PROBLEM DESCRIPTION:
Beginning with the line that holds "ok ← rt_malloc;" in the data below, give again every line through the one that holds "Definition entry_at (buf", exactly as written.

EXERCISE MATERIAL:

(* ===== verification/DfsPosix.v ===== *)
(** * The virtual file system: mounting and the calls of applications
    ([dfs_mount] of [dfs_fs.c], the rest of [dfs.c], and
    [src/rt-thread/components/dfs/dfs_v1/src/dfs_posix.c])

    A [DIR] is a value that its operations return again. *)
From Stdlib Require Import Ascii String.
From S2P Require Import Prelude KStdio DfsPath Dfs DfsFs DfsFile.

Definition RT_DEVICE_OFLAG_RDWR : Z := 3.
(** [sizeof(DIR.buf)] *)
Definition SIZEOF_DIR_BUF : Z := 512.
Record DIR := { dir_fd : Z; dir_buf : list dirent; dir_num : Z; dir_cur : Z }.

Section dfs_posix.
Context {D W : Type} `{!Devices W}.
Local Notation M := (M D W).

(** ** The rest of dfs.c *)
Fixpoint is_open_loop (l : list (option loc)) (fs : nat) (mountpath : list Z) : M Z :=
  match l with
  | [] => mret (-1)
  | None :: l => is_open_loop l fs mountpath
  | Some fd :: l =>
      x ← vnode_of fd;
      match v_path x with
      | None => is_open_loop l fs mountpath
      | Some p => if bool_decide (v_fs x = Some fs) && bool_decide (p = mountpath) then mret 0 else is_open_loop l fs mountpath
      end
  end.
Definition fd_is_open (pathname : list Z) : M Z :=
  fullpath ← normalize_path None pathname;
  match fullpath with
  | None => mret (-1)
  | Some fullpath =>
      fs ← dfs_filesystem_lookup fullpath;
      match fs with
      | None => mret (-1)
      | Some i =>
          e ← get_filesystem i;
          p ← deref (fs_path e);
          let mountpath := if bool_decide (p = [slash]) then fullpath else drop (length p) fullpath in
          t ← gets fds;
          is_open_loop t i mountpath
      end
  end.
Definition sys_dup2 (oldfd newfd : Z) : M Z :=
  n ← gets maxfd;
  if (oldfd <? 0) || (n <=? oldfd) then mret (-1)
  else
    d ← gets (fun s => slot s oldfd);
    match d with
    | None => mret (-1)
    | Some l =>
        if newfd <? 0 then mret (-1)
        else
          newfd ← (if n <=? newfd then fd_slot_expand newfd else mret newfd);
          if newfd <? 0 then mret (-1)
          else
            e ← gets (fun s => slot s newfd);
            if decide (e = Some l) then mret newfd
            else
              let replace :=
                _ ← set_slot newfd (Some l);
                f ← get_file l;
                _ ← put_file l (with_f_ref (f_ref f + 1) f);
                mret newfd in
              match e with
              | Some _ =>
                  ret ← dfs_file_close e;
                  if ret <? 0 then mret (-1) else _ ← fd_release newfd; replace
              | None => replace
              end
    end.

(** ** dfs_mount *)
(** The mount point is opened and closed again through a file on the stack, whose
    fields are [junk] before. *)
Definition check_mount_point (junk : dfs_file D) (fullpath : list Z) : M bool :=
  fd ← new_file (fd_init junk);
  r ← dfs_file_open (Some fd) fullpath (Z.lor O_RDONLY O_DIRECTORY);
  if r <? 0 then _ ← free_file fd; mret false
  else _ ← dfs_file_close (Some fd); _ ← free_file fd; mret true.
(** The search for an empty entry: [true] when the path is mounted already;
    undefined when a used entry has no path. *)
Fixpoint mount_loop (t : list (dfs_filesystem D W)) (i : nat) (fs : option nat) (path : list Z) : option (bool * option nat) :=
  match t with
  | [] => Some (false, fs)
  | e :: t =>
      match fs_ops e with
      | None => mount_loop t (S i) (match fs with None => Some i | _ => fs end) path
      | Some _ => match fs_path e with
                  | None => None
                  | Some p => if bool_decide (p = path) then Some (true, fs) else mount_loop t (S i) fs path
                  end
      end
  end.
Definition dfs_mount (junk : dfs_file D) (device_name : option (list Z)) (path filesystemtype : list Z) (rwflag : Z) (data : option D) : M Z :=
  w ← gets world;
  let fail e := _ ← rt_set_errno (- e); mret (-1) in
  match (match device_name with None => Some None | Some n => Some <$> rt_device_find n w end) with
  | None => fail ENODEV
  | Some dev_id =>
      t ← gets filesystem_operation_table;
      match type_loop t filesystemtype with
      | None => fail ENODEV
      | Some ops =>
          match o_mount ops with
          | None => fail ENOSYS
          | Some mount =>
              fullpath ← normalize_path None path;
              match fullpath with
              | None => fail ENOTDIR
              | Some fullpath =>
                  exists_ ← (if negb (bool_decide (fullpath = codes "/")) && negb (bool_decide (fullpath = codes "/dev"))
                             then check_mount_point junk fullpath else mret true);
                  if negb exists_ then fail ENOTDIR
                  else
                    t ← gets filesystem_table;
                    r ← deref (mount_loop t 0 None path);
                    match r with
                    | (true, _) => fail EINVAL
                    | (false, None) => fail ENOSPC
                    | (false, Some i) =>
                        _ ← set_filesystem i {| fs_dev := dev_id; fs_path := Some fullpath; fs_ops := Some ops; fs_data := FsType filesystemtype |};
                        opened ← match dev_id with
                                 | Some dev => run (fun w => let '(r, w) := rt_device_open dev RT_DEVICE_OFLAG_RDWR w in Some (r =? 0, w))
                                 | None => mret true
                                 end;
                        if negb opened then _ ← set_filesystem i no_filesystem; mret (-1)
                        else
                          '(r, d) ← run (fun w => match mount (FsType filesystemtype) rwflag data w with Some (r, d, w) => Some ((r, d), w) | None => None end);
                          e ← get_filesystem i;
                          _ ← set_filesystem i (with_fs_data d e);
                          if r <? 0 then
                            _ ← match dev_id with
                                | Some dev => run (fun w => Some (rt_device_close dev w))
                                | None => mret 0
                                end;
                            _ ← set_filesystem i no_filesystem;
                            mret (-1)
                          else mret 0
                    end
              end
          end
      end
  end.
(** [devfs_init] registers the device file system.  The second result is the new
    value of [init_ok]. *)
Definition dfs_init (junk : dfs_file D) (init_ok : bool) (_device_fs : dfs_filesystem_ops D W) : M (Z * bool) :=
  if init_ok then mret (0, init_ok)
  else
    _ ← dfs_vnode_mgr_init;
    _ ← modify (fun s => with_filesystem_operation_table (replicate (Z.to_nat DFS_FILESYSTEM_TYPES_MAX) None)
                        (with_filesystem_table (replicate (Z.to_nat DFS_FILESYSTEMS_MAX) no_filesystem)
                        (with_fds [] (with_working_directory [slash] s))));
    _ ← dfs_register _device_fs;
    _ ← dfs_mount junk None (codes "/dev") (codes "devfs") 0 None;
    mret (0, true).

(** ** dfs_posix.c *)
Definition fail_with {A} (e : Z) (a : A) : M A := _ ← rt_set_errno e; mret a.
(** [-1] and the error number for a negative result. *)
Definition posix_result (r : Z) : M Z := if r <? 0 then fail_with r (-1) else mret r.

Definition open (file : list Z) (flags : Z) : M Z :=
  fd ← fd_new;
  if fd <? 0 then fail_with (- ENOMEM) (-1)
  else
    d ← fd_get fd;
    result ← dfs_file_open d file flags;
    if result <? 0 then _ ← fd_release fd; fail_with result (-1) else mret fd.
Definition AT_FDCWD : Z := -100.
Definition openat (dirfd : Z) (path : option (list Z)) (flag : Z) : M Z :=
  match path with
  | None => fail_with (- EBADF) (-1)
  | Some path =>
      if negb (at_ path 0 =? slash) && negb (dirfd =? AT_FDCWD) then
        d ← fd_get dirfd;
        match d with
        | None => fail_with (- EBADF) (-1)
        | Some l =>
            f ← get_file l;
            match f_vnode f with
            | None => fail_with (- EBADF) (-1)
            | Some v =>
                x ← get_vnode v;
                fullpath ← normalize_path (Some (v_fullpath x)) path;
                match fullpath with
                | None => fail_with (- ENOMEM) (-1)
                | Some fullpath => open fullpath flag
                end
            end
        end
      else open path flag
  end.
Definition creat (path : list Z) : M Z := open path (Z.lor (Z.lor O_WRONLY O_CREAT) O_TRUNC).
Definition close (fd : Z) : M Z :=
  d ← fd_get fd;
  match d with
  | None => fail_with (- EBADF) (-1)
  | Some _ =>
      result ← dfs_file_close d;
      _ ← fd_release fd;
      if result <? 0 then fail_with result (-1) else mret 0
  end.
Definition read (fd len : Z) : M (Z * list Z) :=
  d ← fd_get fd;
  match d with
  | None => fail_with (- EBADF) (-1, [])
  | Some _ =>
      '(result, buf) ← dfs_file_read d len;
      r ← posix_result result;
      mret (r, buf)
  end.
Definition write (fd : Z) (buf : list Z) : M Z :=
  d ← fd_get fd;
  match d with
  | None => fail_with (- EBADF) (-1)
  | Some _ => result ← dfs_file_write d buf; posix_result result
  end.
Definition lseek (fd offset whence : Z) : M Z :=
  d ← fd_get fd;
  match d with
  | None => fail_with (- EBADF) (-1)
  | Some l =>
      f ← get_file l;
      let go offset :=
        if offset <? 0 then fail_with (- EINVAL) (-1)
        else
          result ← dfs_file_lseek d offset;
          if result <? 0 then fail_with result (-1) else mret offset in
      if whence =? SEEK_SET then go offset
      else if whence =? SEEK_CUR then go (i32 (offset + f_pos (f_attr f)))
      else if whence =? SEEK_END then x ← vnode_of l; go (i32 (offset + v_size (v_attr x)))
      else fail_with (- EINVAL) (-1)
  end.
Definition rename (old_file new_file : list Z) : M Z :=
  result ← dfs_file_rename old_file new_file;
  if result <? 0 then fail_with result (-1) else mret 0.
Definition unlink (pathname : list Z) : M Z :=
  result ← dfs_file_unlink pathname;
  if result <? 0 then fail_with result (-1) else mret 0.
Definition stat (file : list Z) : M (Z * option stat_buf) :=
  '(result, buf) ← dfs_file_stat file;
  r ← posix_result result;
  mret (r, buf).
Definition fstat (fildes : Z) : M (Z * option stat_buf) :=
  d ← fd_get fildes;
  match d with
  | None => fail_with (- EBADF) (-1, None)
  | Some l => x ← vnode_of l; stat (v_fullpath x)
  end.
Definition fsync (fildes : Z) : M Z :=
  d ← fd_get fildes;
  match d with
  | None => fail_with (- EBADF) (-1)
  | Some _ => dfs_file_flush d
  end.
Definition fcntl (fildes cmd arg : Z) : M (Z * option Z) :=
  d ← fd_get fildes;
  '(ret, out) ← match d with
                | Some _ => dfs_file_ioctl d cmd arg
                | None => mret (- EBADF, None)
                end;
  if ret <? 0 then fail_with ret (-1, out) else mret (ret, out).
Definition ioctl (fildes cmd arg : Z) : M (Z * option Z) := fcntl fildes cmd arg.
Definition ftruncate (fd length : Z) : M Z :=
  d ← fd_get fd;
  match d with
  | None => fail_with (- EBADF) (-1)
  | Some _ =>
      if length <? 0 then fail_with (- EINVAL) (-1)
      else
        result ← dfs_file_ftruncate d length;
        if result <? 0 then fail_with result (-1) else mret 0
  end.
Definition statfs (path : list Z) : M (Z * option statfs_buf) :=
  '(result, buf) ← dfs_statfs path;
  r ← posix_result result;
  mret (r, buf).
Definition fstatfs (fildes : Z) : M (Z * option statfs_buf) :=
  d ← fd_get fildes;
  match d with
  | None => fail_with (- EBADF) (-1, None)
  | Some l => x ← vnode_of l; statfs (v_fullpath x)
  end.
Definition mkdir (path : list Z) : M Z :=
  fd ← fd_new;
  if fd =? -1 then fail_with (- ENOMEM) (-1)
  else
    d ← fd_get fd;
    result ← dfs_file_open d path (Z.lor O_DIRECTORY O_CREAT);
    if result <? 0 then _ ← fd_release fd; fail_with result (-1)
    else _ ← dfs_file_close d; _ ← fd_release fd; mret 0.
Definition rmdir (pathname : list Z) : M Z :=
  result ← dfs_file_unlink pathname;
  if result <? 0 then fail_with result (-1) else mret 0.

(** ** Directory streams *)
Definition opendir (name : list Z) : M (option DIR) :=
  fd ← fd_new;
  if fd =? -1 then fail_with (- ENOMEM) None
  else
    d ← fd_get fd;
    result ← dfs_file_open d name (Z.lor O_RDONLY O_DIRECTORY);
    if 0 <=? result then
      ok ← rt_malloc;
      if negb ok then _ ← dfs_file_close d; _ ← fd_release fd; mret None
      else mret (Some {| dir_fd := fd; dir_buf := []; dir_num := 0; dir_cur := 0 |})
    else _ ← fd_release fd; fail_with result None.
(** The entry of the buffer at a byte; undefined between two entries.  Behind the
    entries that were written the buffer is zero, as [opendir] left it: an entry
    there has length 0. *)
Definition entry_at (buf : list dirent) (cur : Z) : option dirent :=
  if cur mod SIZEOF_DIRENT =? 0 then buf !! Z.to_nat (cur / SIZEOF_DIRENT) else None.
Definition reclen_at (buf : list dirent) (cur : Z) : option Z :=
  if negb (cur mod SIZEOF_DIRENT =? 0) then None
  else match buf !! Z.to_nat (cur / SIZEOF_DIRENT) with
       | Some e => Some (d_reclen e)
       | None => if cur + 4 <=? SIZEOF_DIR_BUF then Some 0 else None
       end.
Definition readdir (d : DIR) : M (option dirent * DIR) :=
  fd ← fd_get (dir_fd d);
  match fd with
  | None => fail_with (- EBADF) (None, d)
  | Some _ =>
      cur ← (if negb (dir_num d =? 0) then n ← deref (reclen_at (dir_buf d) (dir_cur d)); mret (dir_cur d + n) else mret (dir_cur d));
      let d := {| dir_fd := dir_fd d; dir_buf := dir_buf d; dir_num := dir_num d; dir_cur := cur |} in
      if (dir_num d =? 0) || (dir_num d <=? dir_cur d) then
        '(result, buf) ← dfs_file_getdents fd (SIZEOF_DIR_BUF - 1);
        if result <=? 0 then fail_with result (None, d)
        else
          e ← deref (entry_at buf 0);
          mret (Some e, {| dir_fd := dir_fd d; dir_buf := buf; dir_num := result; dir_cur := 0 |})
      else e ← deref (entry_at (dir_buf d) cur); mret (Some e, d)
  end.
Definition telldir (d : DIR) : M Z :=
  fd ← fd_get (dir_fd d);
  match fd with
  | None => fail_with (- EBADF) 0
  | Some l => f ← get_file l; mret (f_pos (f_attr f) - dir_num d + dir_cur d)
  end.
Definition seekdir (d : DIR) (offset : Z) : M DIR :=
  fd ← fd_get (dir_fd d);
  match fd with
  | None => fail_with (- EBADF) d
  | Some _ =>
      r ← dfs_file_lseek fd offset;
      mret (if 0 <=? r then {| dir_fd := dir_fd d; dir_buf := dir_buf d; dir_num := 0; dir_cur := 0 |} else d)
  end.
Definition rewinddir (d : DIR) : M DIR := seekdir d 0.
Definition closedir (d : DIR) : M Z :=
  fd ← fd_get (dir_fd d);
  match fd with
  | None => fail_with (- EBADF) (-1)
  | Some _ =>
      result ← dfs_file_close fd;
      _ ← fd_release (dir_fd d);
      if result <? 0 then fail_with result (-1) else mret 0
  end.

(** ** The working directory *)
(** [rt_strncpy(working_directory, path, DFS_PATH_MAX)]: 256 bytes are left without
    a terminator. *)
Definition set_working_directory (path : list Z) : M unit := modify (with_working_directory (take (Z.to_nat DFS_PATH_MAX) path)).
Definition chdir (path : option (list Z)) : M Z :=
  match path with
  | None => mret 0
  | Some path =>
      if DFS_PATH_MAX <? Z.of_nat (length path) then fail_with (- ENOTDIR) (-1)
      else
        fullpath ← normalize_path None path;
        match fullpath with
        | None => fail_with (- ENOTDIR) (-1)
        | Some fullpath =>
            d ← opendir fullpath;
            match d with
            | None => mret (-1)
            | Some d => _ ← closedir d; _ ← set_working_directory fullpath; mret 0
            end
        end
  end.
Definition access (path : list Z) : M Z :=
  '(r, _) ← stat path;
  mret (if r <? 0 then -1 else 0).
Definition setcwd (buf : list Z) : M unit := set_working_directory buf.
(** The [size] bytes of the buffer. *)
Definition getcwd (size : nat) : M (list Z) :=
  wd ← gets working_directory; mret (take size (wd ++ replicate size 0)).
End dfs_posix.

RESPONSE TO THE TASK:
      ok ← rt_malloc;
      if negb ok then _ ← dfs_file_close d; _ ← fd_release fd; mret None
      else mret (Some {| dir_fd := fd; dir_buf := []; dir_num := 0; dir_cur := 0 |})
    else _ ← fd_release fd; fail_with result None.
(** The entry of the buffer at a byte; undefined between two entries.  Behind the
    entries that were written the buffer is zero, as [opendir] left it: an entry
    there has length 0. *)
Definition entry_at (buf : list dirent) (cur : Z) : option dirent :=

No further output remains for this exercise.